One such student is Laura Ahmed, who is interested in the intersection of intellectual property and privacy law. Laura, who graduated in spring 2020, was both excited and nervous to tackle a Wikipedia assignment, making improvements to current Supreme Court case Google v. Oracle America, on the copyrightability of APIs and fair use.

“It is almost certainly going to have a substantial impact on software development in the United States, so I think it’s important for the information that is out there about the case to be accurate. That is what made me so nervous about it; it’s such a critical issue and I wanted to be sure that anything I was saying about it was adequately supported by facts,” she says. “Amanda was really great though about helping me get started and build up my confidence to edit the page. When we were editing, COVID-19 had just caused the Supreme Court to postpone several arguments, including this case. So Amanda suggested I start there, and once I’d made that one change it felt easier to go into the substance of the case and change some of the article to better reflect the legal arguments that are being made in the case.”
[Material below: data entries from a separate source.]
(* ===== verification/ConsensusProps.v ===== *)
(** * What a validated consignment shows

    The questions of rgb-lib and the cells of the resolvers as a run, and
    the theorem on [validate_consignment].  What rgb-lib promises is the class
    [RgbLibLaws]: it resolves every witness, it has every mint claim confirmed, and it
    refuses what the reject list rejects. *)

From stdpp Require Import base numbers list gmap strings sorting.
From S2P Require Import Prelude Errors PsbtTypes RgbCommit AttestedPolicy SpvCrosscheck EvmEvents.
From S2P Require Import Io RejectList RgbTransfer RgbCost Consensus Validation.

#[local] Open Scope list_scope.
#[local] Open Scope Z_scope.

(** ** Paths through the questions *)

Inductive Event : Type :=
| EvWitness (txid : bytes) (a : res string WitnessStatus)
| EvNet (net : ChainNet) (a : res string unit)
| EvChainId (a : res string Z)
| EvClaim (c : Claim) (a : res string bool)
| EvList (s : RejectListSource) (a : res string (list (Opout * bool))).

Inductive path {A : Type} : Asking A -> list Event -> A -> Prop :=
| path_done a : path (Done a) [] a
| path_witness txid k r tr a : path (k r) tr a -> path (AskWitness txid k) (EvWitness txid r :: tr) a
| path_net net k r tr a : path (k r) tr a -> path (AskChainNet net k) (EvNet net r :: tr) a
| path_chain_id k r tr a : path (k r) tr a -> path (AskChainId k) (EvChainId r :: tr) a
| path_claim c k r tr a : path (k r) tr a -> path (AskClaim c k) (EvClaim c r :: tr) a
| path_list s k r tr a : path (k r) tr a -> path (AskList s k) (EvList s r :: tr) a.

Definition confirmed_claims (tr : list Event) : list Claim :=
  omap (fun e => match e with EvClaim c (Ok true) => Some c | _ => None end) tr.

Section Props.
Context {R : RgbStd} {T : TransferStd} {F : BfaSchema} {G : BfaBurnSchema} {B : Bitcoin} {L : RgbLib}.

(** The amount that a mint issues. *)
Definition issued_supply (t : Transition) : Z :=
  match single_global 8 (globals t) GS_ISSUED_SUPPLY with Ok (Some b) => le_combine b | _ => 0 end.

(** The mints of a consignment: operation, witness transaction, amount. *)
Definition mint_keys (t : Transfer) : list (bytes * bytes * Z) :=
  flat_map (fun wb =>
      map (fun k => (known_opid k, wb_witness_id wb, issued_supply (known_transition k)))
        (filter (fun k => is_mint_transition (transition_type (known_transition k)) = true)
          (known_transitions (wb_bundle wb))))
    (tr_bundles t).

Definition claim_key (c : Claim) : bytes * bytes * Z := (cl_opid c, cl_witness_id c, cl_amount c).

(** rgb-lib, as the enclave relies on it.  A file it accepts had every witness resolved
    and every mint claim confirmed, each once; for an asset with a list it asked for
    that list, and no terminal input or output is rejected by the answer. *)
Class RgbLibLaws : Prop := {
  resolves_witnesses file a l net tr v t wb :
    path (validate_with file a l net) tr (inl v) -> transfer_load file = Some t -> wb ∈ tr_bundles t ->
    exists tx ord, EvWitness (wb_witness_id wb) (Ok (Resolved tx ord)) ∈ tr;
  confirms_mints file a l net tr v t :
    path (validate_with file a l net) tr (inl v) -> transfer_load file = Some t ->
    map claim_key (confirmed_claims tr) ≡ₚ mint_keys t;
  obeys_list file a l net tr v t c :
    path (validate_with file a l net) tr (inl v) -> transfer_load file = Some t ->
    reject_list (tr_genesis t) = Ok (Some c) ->
    exists s ds, EvList s (Ok ds) ∈ tr /\ source_contract s = Some c /\
      forall o, o ∈ reject_check_origins t -> (o, false) ∉ ds
}.

(** ** Runs *)

Section Run.
Context (rs : Resolvers).

Inductive run : Cells -> list Event -> Cells -> Prop :=
| run_nil st : run st [] st
| run_witness st txid st1 r tr st2 :
    resolve_witness rs st txid = (st1, r) -> run st1 tr st2 -> run st (EvWitness txid r :: tr) st2
| run_net st net tr st2 : run st tr st2 -> run st (EvNet net (check_chain_net rs net) :: tr) st2
| run_chain_id st bind st1 r tr st2 :
    rs_bind rs = Some bind -> resolve_chain_id rs bind st = (st1, r) -> run st1 tr st2 -> run st (EvChainId r :: tr) st2
| run_claim st bind c st1 r tr st2 :
    rs_bind rs = Some bind -> is_confirmed rs bind st c = (st1, r) -> run st1 tr st2 -> run st (EvClaim c r :: tr) st2
| run_list st contract read s st1 r tr st2 :
    rs_list rs = Some (contract, read) -> resolve_list contract read st s = (st1, r) ->
    run st1 tr st2 -> run st (EvList s r :: tr) st2
| run_no_chain_id st tr st2 e : rs_bind rs = None -> run st tr st2 -> run st (EvChainId (Err e) :: tr) st2
| run_no_claim st c tr st2 e : rs_bind rs = None -> run st tr st2 -> run st (EvClaim c (Err e) :: tr) st2
| run_no_list st s tr st2 e : rs_list rs = None -> run st tr st2 -> run st (EvList s (Err e) :: tr) st2.

#[local] Hint Constructors run path : core.

Lemma reply_ok {A X} (k : res string X -> Cells -> Cells * enclave_result A) c st' a :
  reply k c = (st', Ok a) -> k c.2 c.1 = (st', Ok a).
Proof. unfold reply. destruct c as [st [x| |]]; cbn; (done || congruence). Qed.

(** Asked to the end, rgb-lib followed one path of its questions. *)
Lemma answer_all_path {A} (s : Asking A) st st' a :
  answer_all rs s st = (st', Ok a) -> exists tr, path s tr a /\ run st tr st'.
Proof.
  revert st. induction s as [a'|txid k IH|net k IH|k IH|c k IH|src k IH]; intros st; cbn [answer_all].
  - intros [= -> ->]. by exists [].
  - intros H%reply_ok. destruct (resolve_witness rs st txid) as [st1 r] eqn:E. apply IH in H as (tr & ? & ?). eauto.
  - intros H. apply IH in H as (tr & ? & ?). eauto.
  - destruct (rs_bind rs) as [bind|] eqn:Eb.
    + intros H%reply_ok. destruct (resolve_chain_id rs bind st) as [st1 r] eqn:E. apply IH in H as (tr & ? & ?). eauto.
    + intros H. apply IH in H as (tr & ? & ?). eauto.
  - destruct (rs_bind rs) as [bind|] eqn:Eb.
    + intros H%reply_ok. destruct (is_confirmed rs bind st c) as [st1 r] eqn:E. apply IH in H as (tr & ? & ?). eauto.
    + intros H. apply IH in H as (tr & ? & ?). eauto.
  - destruct (rs_list rs) as [[contract read]|] eqn:El.
    + intros H%reply_ok. destruct (resolve_list contract read st src) as [st1 r] eqn:E.
      apply IH in H as (tr & ? & ?). eauto.
    + intros H. apply IH in H as (tr & ? & ?). eauto.
Qed.

(** A failure that a resolver kept is never lost. *)
Definition failed (st : Cells) : bool :=
  match take_failure st with Some _ => true | None => false end.

Lemma resolve_witness_cells st txid st1 r :
  resolve_witness rs st txid = (st1, r) ->
  bound st1 = bound st /\ failed st1 = failed st.
Proof.
  unfold resolve_witness, witness_answer. destruct (rs_txes rs !! txid); [|by intros [= <- <-]].
  destruct (answers st !! txid); by intros [= <- <-].
Qed.

Lemma bind_fail_failed {A} st e st1 (r : res string A) : bind_fail st e = (st1, r) -> failed st1 = true.
Proof. intros [= <- _]. unfold failed, take_failure. cbn. by destruct (list_failure st). Qed.

Lemma bind_anchors_cells bind st l st1 r :
  bind_anchors rs bind st l = (st1, r) ->
  bound st1 = bound st /\
  (failed st1 = false -> st1 = st /\ (r = Panic \/
    exists bridge b, bridge_from_genesis (rs_genesis rs) = Ok bridge /\ bind bridge l = Ok b /\ r = Ok b)).
Proof.
  unfold bind_anchors. destruct (bridge_from_genesis (rs_genesis rs)) as [bridge|e|]; cbn [rbind].
  - destruct (bind bridge l) as [b|e|] eqn:E.
    + intros [= <- <-]. split; [done|]. intros _. split; [done|]. right. by exists bridge, b.
    + intros H. split; [by injection H as <- <-|]. intros Hf. apply bind_fail_failed in H. congruence.
    + intros [= <- <-]. split; [done|]. intros _. split; [done|by left].
  - intros H. split; [by injection H as <- <-|]. intros Hf. apply bind_fail_failed in H. congruence.
  - intros [= <- <-]. split; [done|]. intros _. split; [done|by left].
Qed.

(** A lock that the binder bound to a claim. *)
Definition bound_to (bind : AnchorBinder) (c : Claim) (l : VerifiedLock) : Prop :=
  exists bridge b, bridge_from_genesis (rs_genesis rs) = Ok bridge /\
    bind bridge [mint_anchor c (rs_last_bundle rs)] = Ok b /\ ba_locks b = [l] /\
    vl_lock_id l = lock_id_with (cl_opid c) (cl_witness_id c) /\ minted l = cl_amount c.

Lemma is_confirmed_cells bind st c st1 r :
  is_confirmed rs bind st c = (st1, r) -> failed st1 = false ->
  failed st = false /\
  (r = Panic /\ bound st1 = bound st \/
   exists l, r = Ok true /\ bound_to bind c l /\
     bound st1 = bound st ++ [(mint_anchor c (rs_last_bundle rs), l)]).
Proof.
  unfold is_confirmed. destruct (bind_anchors rs bind st _) as [st0 [b|e|]] eqn:E;
    apply bind_anchors_cells in E as [Eb Ef].
  - intros H Hf.
    assert (Hcase : (exists l, ba_locks b = [l] /\ vl_lock_id l = lock_id_with (cl_opid c) (cl_witness_id c) /\
      minted l = cl_amount c /\ r = Ok true /\ failed st1 = failed st0 /\
      bound st1 = bound st0 ++ [(mint_anchor c (rs_last_bundle rs), l)]) \/ failed st1 = true).
    { destruct (ba_locks b) as [|l [|]].
      - right. by eapply bind_fail_failed.
      - case_bool_decide as Hid; cbn [andb] in H.
        + destruct (Z.eqb_spec (minted l) (ma_amount (mint_anchor c (rs_last_bundle rs)))) as [Hm|]; cbn [andb] in H.
          * left. exists l. injection H as <- <-. by split_and!.
          * right. by eapply bind_fail_failed.
        + right. by eapply bind_fail_failed.
      - right. by eapply bind_fail_failed. }
    destruct Hcase as [(l & H1 & H2 & H3 & -> & H4 & H5)|Hx]; [|congruence].
    rewrite H4 in Hf. destruct (Ef Hf) as [-> [|(bridge & b' & Hb & Hbb & [= <-])]]; [done|].
    split; [done|]. right. exists l. split; [done|]. split; [|done]. exists bridge, b. by split_and!.
  - intros [= <- <-] Hf. destruct (Ef Hf) as [_ [|(? & ? & _ & _ & ?)]]; done.
  - intros [= <- <-] Hf. destruct (Ef Hf) as [-> _]. split; [done|]. by left.
Qed.

Lemma resolve_list_cells contract read st s st1 r :
  resolve_list contract read st s = (st1, r) ->
  bound st1 = bound st /\ (failed st1 = false -> failed st = false) /\
  (forall ds, r = Ok ds -> source_contract s = Some contract /\
     exists d, read (reads st) contract = Ok d /\
       ds = map (fun k => (opout_of_key k, false)) (elements (d_reject d)) ++
            map (fun k => (opout_of_key k, true)) (elements (d_allow d))).
Proof.
  unfold resolve_list, get_reject_list. case_bool_decide as Hs; cbn [negb].
  - destruct (read (reads st) contract) as [d|e|]; cbn [rbind]; intros [= <- <-]; (split; [done|]); split; try done.
    intros ds [= <-]. split; [done|]. by exists d.
  - intros [= <- <-]. split; [done|]. split; [done|]. done.
Qed.

Lemma run_failed st tr st' : run st tr st' -> failed st' = false -> failed st = false.
Proof.
  induction 1 as [|st txid st1 r tr st2 H _ IH|st net tr st2 _ IH|st bind st1 r tr st2 _ H _ IH|st bind c st1 r tr st2 _ H _ IH
    |st contract read s st1 r tr st2 _ H _ IH|st tr st2 e _ _ IH|st c tr st2 e _ _ IH|st s tr st2 e _ _ IH];
    intros Hf; try (specialize (IH Hf)); try done.
  - apply resolve_witness_cells in H as [_ H]. congruence.
  - unfold resolve_chain_id in H. destruct (bind_anchors rs bind st []) as [st0 b] eqn:E. injection H as <- _.
    apply bind_anchors_cells in E as [_ E]. by destruct (E IH) as [-> _].
  - by destruct (is_confirmed_cells _ _ _ _ _ H IH).
  - apply resolve_list_cells in H as (_ & H & _). by apply H.
Qed.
While Laura found the time constraints of a class assignment challenging, she thought the assignment was critical for both Wikipedia’s readers and her own hands-on learning as a law student.

“This assignment made me really think critically about what I’ve learned in law school and how I can use that knowledge in productive, but unexpected ways,” Laura explains. “When you’re a law student, you tend to forget that a lot of legal concepts aren’t common knowledge. So a lot of cases on Wikipedia really could benefit from a first or second year law student going in and just clarifying what the court actually said or what has actually happened with a case. It’s a nice reminder that we have more to contribute than we think.”

This reflection is exactly what Amanda experienced as a student herself, and is now seeing as an instructor. She reflects back on the American Bar Association’s Model Rules of Professional Conduct: “As a member of a learned profession…a lawyer should further the public’s understanding of and confidence in the rule of law and the justice system because legal institutions in a constitutional democracy depend on popular participation and support to maintain their authority.”

“It’s hard to imagine a more powerful way to further the public’s understanding of law and justice than by empowering law students to improve Wikipedia articles about those laws: it teaches the public, but it also teaches the students the twin skillsets of editing and the value of giving knowledge back to our communities,” Amanda says. “This community isn’t perfect, but I’m so inspired by the many, many volunteers who are striving to make it better. I’m proud to include myself and my students among them, and I’m excited to see where we are another decade out.”